Core technical advantages of Photon Bridge’s approach are:

  • Thick silicon waveguides (2x2 µm): Compared to thin-film platforms, these larger waveguides allow passive multiplexer structures that are 25× more robust to fabrication variations, improving yield, reliability, and manufacturability. They also support high optical power (> 1W, 50x more than thin film silicon), critical for multi-rack AI deployments

  • Matched temperature-dependent wavelength shift: Photon Bridge aligns the thermal tuning of silicon waveguides and III-V lasers (InP) so that wavelength drift is minimized across operating temperatures. This reduces the need for complex thermal control, lowering cost and simplifying system design
     

The large waveguides and relaxed fabrication tolerances ensure robust operation of multiplexers and other passive photonic components across process and environmental variations.

The AI light engine 

Photon Bridge’s platform translates directly into a scalable, high-performance External Laser Source (ELS) that meets the demands of next-generation AI datacenters.

The ELS is designed to deliver:​

  • >30 mW per color DWDM lasers, so fewer light source fibers serve more optical engines, cutting costs while maintaining uptime

  • Scalable channel counts: 8-, 16-, or 32-wavelength configurations in a single module

  • Support for >100 Tbps interconnects from a single ELS across multiple fibers
     

The Photon Bridge ELS provides several practical benefits for system designers:

  • Scalable multi-channel DWDM: Easily scale from 8 to 32 colors without redesigning the module

  • Uniform power and wavelength stability: Each wavelength is independently optimized for consistent performance

  • Simplified integration: Multiplexing at the source reduces downstream optical complexity, lowering system cost and improving reliability​

Photon Bridge O-Band DFB Typical Output Power Curves

Photon Bridge Light Engine TROSA

By delivering high-power, scalable DWDM lasers in a single module, Photon Bridge enables optical interconnect architectures that are compact, efficient, and capable of supporting the massive bandwidth requirements of AI scale-up networks.

Future outlook:

Optical scale-up in AI datacenters 

As AI workloads scale, multi-rack clusters will demand optical interconnects. DWDM will be central, enabling high bandwidth with low latency and power efficiency. Laser sources must scale in wavelength, power, and volume without increasing cost or reducing reliability.

 

Photon Bridge’s roadmap aligns with this evolution:

  • Scaling DWDM channels as demand grows

  • Supporting higher optical power per wavelength

  • Adapting to new wavelength grids and architectures

 

By focusing on manufacturability, scalability, and system performance, Photon Bridge is positioned to support optical scale-up adoption from early deployment to mainstream adoption.

What this means

The transition from copper to optical interconnects in AI datacenters is a fundamental shift.
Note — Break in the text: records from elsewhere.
(* ===== verification/Lagrange.v ===== *)
(** * Lagrange interpolation over a field

    MathComp's algebra discharges the interface [Shared] of Threshold.v: when
    the identifiers map to distinct scalars and every share is a point of one
    polynomial of degree below the threshold, [recover] returns the value of
    the polynomial at zero, for every set of enough shares and every listing
    of them. *)

From Stdlib Require Import List ZArith.
From HB Require Import structures.
From mathcomp Require Import boot zmodp poly ssralg.
From S2P Require Import Threshold.

Set Implicit Arguments.
Unset Strict Implicit.
Unset Printing Implicit Defensive.
Import GRing.Theory.
Open Scope ring_scope.

(** The identifiers, [u32] values in [Z], as an [eqType]. *)
Lemma Z_eqbP : Equality.axiom Z.eqb.
Proof. by move=> a b; apply: (iffP idP) => /Z.eqb_eq. Qed.

Delimit Scope Z_scope with Zn.

HB.instance Definition _ := hasDecEq.Build Z Z_eqbP.

(** The operations of Threshold.v in a field and in a module over it. *)
Definition field_ops (F : fieldType) (of_id : Z -> F) : ScalarOps F :=
  @MkScalarOps F of_id *%R (fun a b => a - b) (fun a => if a == 0 then None else Some a^-1).

Definition module_ops (F : fieldType) (V : lmodType F) : PointOps F V :=
  @MkPointOps F V 0 +%R (fun v a => a *: v).

Section Interpolation.
Variables (F : fieldType) (V : lmodType F) (of_id : Z -> F).
Hypothesis of_id1 : of_id 1%Zn = 1.

Notation S := (field_ops of_id).
Notation P := (module_ops V).

(** The basis polynomial of an identifier among the identifiers [ids]. *)
Definition basis (ids : seq Z) (i : Z) : {poly F} :=
  \prod_(j <- ids | j != i) ((of_id j - of_id i)^-1 *: ((of_id j)%:P - 'X)).

Lemma lagrange_productsE i ids (a b : F) :
  lagrange_products S i ids a b =
    (a * \prod_(j <- ids | j != i) of_id j,
     b * \prod_(j <- ids | j != i) (of_id j - of_id i)).
Proof.
elim: ids a b => [|j ids IH] a b /=; first by rewrite !big_nil !mulr1.
by rewrite !big_cons; rewrite -[(j =? i)%Zn]/(j == i); case: (j == i) => /=; rewrite IH // !mulrA.
Qed.

Variable ids : seq Z.
Hypothesis of_id_inj : {in ids &, injective of_id}.
Hypothesis ids_uniq : uniq ids.

Lemma differ_neq0 i j : i \in ids -> j \in ids -> j != i -> of_id j - of_id i != 0.
Proof.
move=> ii jj ne; rewrite subr_eq0; apply: contra ne => /eqP e.
by apply/eqP; apply: of_id_inj.
Qed.

Lemma denominator_neq0 i : i \in ids ->
  \prod_(j <- ids | j != i) (of_id j - of_id i) != 0.
Proof.
move=> ii; rewrite prodf_seq_neq0; apply/allP => j jj.
by apply/implyP; apply: differ_neq0.
Qed.

(** The coefficient the code computes is the basis polynomial at zero. *)
Lemma lagrange_coeffE i : i \in ids -> lagrange_coeff S i ids = Some (basis ids i).[0].
Proof.
move=> ii; rewrite /lagrange_coeff lagrange_productsE /= of_id1 !mul1r.
rewrite (negPf (denominator_neq0 ii)); congr Some.
rewrite /basis horner_prod -prodfV -big_split /=.
by apply: eq_bigr => j _; rewrite hornerZ hornerD hornerN hornerX hornerC subr0 mulrC.
Qed.

Lemma basis_diag i : i \in ids -> (basis ids i).[of_id i] = 1.
Proof.
move=> ii; rewrite /basis horner_prod big_seq_cond big1 // => j /andP[jj ne].
rewrite hornerZ hornerD hornerN hornerX hornerC mulVf //.
exact: differ_neq0.
Qed.

Lemma basis_off i j : i \in ids -> j \in ids -> i != j -> (basis ids i).[of_id j] = 0.
Proof.
move=> ii jj ne; rewrite /basis horner_prod; apply/eqP.
rewrite prodf_seq_eq0; apply/hasP; exists j => //.
by rewrite eq_sym ne hornerZ hornerD hornerN hornerX hornerC subrr mulr0 eqxx.
Qed.

Lemma size_prod_linear (s : seq Z) (Q : pred Z) (f : Z -> {poly F}) :
  (forall j, (size (f j) <= 2)%N) -> (size (\prod_(j <- s | Q j) f j)%R <= (count Q s).+1)%N.
Proof.
move=> f2; elim: s => [|j s IH]; first by rewrite big_nil size_poly1.
rewrite big_cons /=; case: (Q j) => //=.
apply: leq_trans (size_polyMleq _ _) _; rewrite -subn1 leq_subLR.
by apply: leq_trans (leq_add (f2 j) IH) _; rewrite addnS.
Qed.

Lemma size_basis i : i \in ids -> (size (basis ids i) <= size ids)%N.
Proof.
move=> ii; apply: leq_trans (size_prod_linear _ _ _) _ => [j|].
  apply: leq_trans (size_scale_leq _ _) _.
  by rewrite -opprB size_polyN size_XsubC.
have := count_predC (pred1 i) ids; rewrite (count_uniq_mem _ ids_uniq) ii => <-.
by rewrite add1n.
Qed.

(** Interpolation: a polynomial with fewer coefficients than there are
    identifiers is the combination of the basis polynomials by its values. *)
Lemma interpolation (p : {poly F}) : (size p <= size ids)%N ->
  p = \sum_(i <- ids) p.[of_id i] *: basis ids i.
Proof.
move=> sp; apply/eqP; rewrite -subr_eq0; apply/eqP.
apply: (@roots_geq_poly_eq0 _ _ (map of_id ids)).
- apply/allP => _ /mapP[j jj ->]; rewrite /root hornerD hornerN horner_sum.
  rewrite (bigD1_seq j) //= big_seq_cond big1 => [i /andP[ii ne]|].
    by rewrite hornerZ basis_off // mulr0.
  by rewrite addr0 hornerZ (basis_diag jj) mulr1 subrr eqxx.
- by rewrite map_inj_in_uniq.
- rewrite size_map; apply: leq_trans (size_polyD _ _) _; rewrite geq_max sp size_polyN /=.
  rewrite big_seq; elim/big_ind: _ => [|a b sa sb|i ii]; first by rewrite size_poly0.
    by apply: leq_trans (size_polyD _ _) _; rewrite geq_max sa.
  by apply: leq_trans (size_scale_leq _ _) (size_basis ii).
Qed.

Lemma recover_loopE (s : seq Z) (share : Z -> V) (v : V) : {subset s <= ids} ->
  recover_loop S P ids (List.map (fun i => (i, share i)) s) v =
    Some (v + \sum_(i <- s) (basis ids i).[0] *: share i).
Proof.
elim: s v => [|i s IH] v sub /=; first by rewrite big_nil addr0.
rewrite lagrange_coeffE ?sub ?mem_head // IH => [j js|].
  by rewrite sub // in_cons js orbT.
by rewrite big_cons addrA.
Qed.

Lemma recover_polynomial (p : {poly F}) (h : V) : (size p <= size ids)%N ->
  recover S P (List.map (fun i => (i, p.[of_id i] *: h)) ids) = Some (p.[0] *: h).
Proof.
move=> sp; rewrite /recover List.map_map List.map_id recover_loopE // add0r.
rewrite [X in Some (X.[0] *: h)](interpolation sp) horner_sum scaler_suml.
by congr Some; apply: eq_bigr => i _; rewrite hornerZ scalerA mulrC.
Qed.

End Interpolation.

(** The Standard Library's membership and duplicate-freeness, as the boolean
    ones. *)
Lemma mem_In (i : Z) (s : seq Z) : i \in s <-> List.In i s.
Proof.
elim: s => //= j s IH; rewrite in_cons; split.
  by case/orP=> [/eqP->|/IH]; [left | right].
by case=> [->|/IH->]; rewrite ?eqxx ?orbT.
Qed.

Lemma NoDup_uniq (s : seq Z) : List.NoDup s -> uniq s.
Proof. by elim=> //= i {}s ni _ ->; rewrite andbT; apply/negP => /mem_In. Qed.

(** ** The interface of Threshold.v

    A dealer's polynomial [p] of at most [t] coefficients, the point [h] of
    the signed message: participant [i] signs with [p.[i]] and the composite
    key with [p.[0]]. *)
Section Sharing.
Variables (F : fieldType) (V : lmodType F) (of_id : Z -> F).
Variables (participants : seq Z) (t : nat) (p : {poly F}) (h : V).
Hypothesis of_id1 : of_id 1%Zn = 1.
Hypothesis of_id_inj : {in participants &, injective of_id}.
Hypothesis size_p : (size p <= t)%N.

#[global] Instance polynomial_shared :
  Shared (field_ops of_id) (module_ops V) participants t (fun i => p.[of_id i] *: h) (p.[0] *: h).
Proof.
move=> ids nd sub le; apply: recover_polynomial => //.
- by move=> i j /mem_In/sub/mem_In ii /mem_In/sub/mem_In jj; apply: of_id_inj.
- exact: NoDup_uniq.
- by apply: leq_trans size_p _; apply/leP.
Qed.

End Sharing.

(** ** Scalars of the curve

    [Scalar::from] of a [u32] is its class modulo the order of the group, a
    prime.  The order of the curve's group is above 2^32, so that distinct
    identifiers keep distinct scalars and no identifier but zero is the zero
    scalar. *)
Definition scalar_of_u32 (q : nat) (i : Z) : 'F_q := (Z.to_nat i)%:R.

Definition below (q : nat) (i : Z) : Prop := (0 <= i < Z.of_nat q)%Zn.

Lemma u32_below (q : nat) (i : Z) :
  (2 ^ 32 <= Z.of_nat q)%Zn -> (0 <= i < 2 ^ 32)%Zn -> below q i.
Proof. by move=> big [i0 i1]; split=> //; apply: Z.lt_le_trans big. Qed.

Lemma scalar_val (q : nat) (i : Z) : prime q -> below q i ->
  (val (scalar_of_u32 q i) : nat) = Z.to_nat i.
Proof.
move=> pq [i0 iq]; rewrite [LHS](val_Fp_nat pq) modn_small //.
by apply/ltP/Nat2Z.inj_lt; rewrite Z2Nat.id.
Qed.

Lemma scalar_inj (q : nat) (i j : Z) : prime q -> below q i -> below q j ->
  scalar_of_u32 q i = scalar_of_u32 q j -> i = j.
Proof.
move=> pq bi bj /(congr1 val); rewrite !scalar_val // => /(congr1 Z.of_nat).
by case: bi bj => [i0 _] [j0 _]; rewrite !Z2Nat.id.
Qed.

Lemma shares_recover (q : nat) (V : lmodType 'F_q) (p : {poly 'F_q}) (h : V)
    (participants ids : list Z) (threshold : nat) :
  prime q -> List.Forall (below q) participants -> (size p <= threshold)%N ->
  List.NoDup ids -> List.incl ids participants -> (threshold <= List.length ids)%N ->
  recover (field_ops (scalar_of_u32 q)) (module_ops V)
    (List.map (fun i => (i, p.[scalar_of_u32 q i] *: h)) ids) = Some (p.[0] *: h).
Proof.
move=> pq /List.Forall_forall b sp nd sub le.
apply: (@polynomial_shared _ V _ participants threshold p h _ _ sp) => // [i j|]; last exact/leP.
by move=> /mem_In/b bi /mem_In/b bj; apply: scalar_inj.
Qed.

(** C12: Threshold recovery: over a scalar field of prime order [q], take a
    polynomial [p] of at most [threshold] coefficients and participants with
    identifiers below [q].  When participant [i] signs the point [h] with its
    share [p.[i]], the interpolation loop of [aggregate_partial_signatures],
    run on the shares of any [threshold] or more distinct participants and in
    any order of the hash map, never fails to invert and returns [p.[0] *: h],
    the signature of the composite key. *)
Theorem aggregate_recovers (q : nat) (V : lmodType 'F_q) (p : {poly 'F_q}) (h : V)
    (participants ids : list Z) (threshold : nat) :
  prime q -> List.Forall (below q) participants -> (size p <= threshold)%N ->
  List.NoDup ids -> List.incl ids participants -> (threshold <= List.length ids)%N ->
  recover (field_ops (scalar_of_u32 q)) (module_ops V)
    (List.map (fun i => (i, p.[scalar_of_u32 q i] *: h)) ids) = Some (p.[0] *: h).
Proof. exact: shares_recover. Qed.

(** Another polynomial through the points of fewer than [t] identifiers other
    than zero, with any value at zero *)
Lemma other_secret (q : nat) (p : {poly 'F_q}) (ids : list Z) (t : nat) (s : 'F_q) :
  prime q -> List.Forall (fun i => below q i /\ i <> 0%Zn) ids ->
  (size p <= t)%N -> (List.length ids < t)%N ->
  exists p' : {poly 'F_q}, [/\ (size p' <= t)%N, p'.[0] = s &
    forall i, List.In i ids -> p'.[scalar_of_u32 q i] = p.[scalar_of_u32 q i]].
Proof.
move=> pq /List.Forall_forall b sp few.
pose z : {poly 'F_q} := \prod_(a <- map (scalar_of_u32 q) ids) ('X - a%:P).
have z0 : z.[0] != 0.
  rewrite -/(root z 0) root_prod_XsubC; apply/mapP => -[i /mem_In/b[bi i0] e]; apply: i0.
  by apply: (@scalar_inj q) => //; split=> //; case: bi; apply: Z.le_lt_trans.
exists (p + ((s - p.[0]) / z.[0]) *: z); split.
- apply: leq_trans (size_polyD _ _) _; rewrite geq_max sp.
  by apply: leq_trans (size_scale_leq _ _) _; rewrite size_prod_XsubC size_map.
- by rewrite hornerD hornerZ divfK // addrC subrK.
- move=> i /mem_In ii; rewrite hornerD hornerZ.
  suff /eqP-> : z.[scalar_of_u32 q i] == 0 by rewrite mulr0 addr0.
  by rewrite -/(root z _) root_prod_XsubC map_f.
Qed.


(** ** A sharing over the field of seven elements

    The secret 3 under the polynomial 3 + 2 X, shared between the participants
    1, 2 and 3 with threshold 2. *)
Module LagrangeSample.

Definition dealer : {poly 'F_7} := Poly [:: 3%:R; 2%:R].

Definition message : ('F_7)^o := 1.

Lemma size_dealer : (size dealer <= 2)%N.
Proof. exact: size_Poly. Qed.

Lemma participants_below : List.Forall (below 7) [:: 1; 2; 3]%Zn.
Proof. by repeat constructor. Qed.

Lemma aggregate_recovers_witness :
  recover (field_ops (scalar_of_u32 7)) (module_ops _)
    (List.map (fun i => (i, dealer.[scalar_of_u32 7 i] *: message)) [:: 3; 1]%Zn)
  = Some (dealer.[0] *: message).
Proof.
apply: (@aggregate_recovers 7 _ dealer message [:: 1; 2; 3]%Zn [:: 3; 1]%Zn 2).
- by [].
- exact: participants_below.
- exact: size_dealer.
- by repeat constructor; rewrite /=; intuition.
- by move=> i /= [<-|[<-|[]]]; [right; right; left | left].
- by [].
Defined.


(** The shares of the sample are computed: participant 3 holds 9 = 2, and
    one share alone does not give the secret. *)
Example single_share_differs :
  recover (field_ops (scalar_of_u32 7)) (module_ops _)
    [:: (3%Zn, dealer.[scalar_of_u32 7 3%Zn] *: message)] <> Some (dealer.[0] *: message).
Proof. by rewrite /dealer !horner_Poly /= => -[]. Qed.

End LagrangeSample.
Multi-wavelength DWDM architectures are the most viable solution for next-generation AI clusters, but only if laser sources can scale in performance, volume, and cost.


Photon Bridge addresses this challenge with a cantilever waveguide-based platform that delivers highly manufacturable, scalable multi-wavelength lasers. By mechanically resolving optical alignment, supporting high optical power, and enabling OSAT-compatible assembly, Photon Bridge provides a practical foundation for optical scale-up networking.

Photon Bridge ELS

As AI datacenter architectures evolve, Photon Bridge ensures laser source technology will be an enabler of growth, not a limiting factor.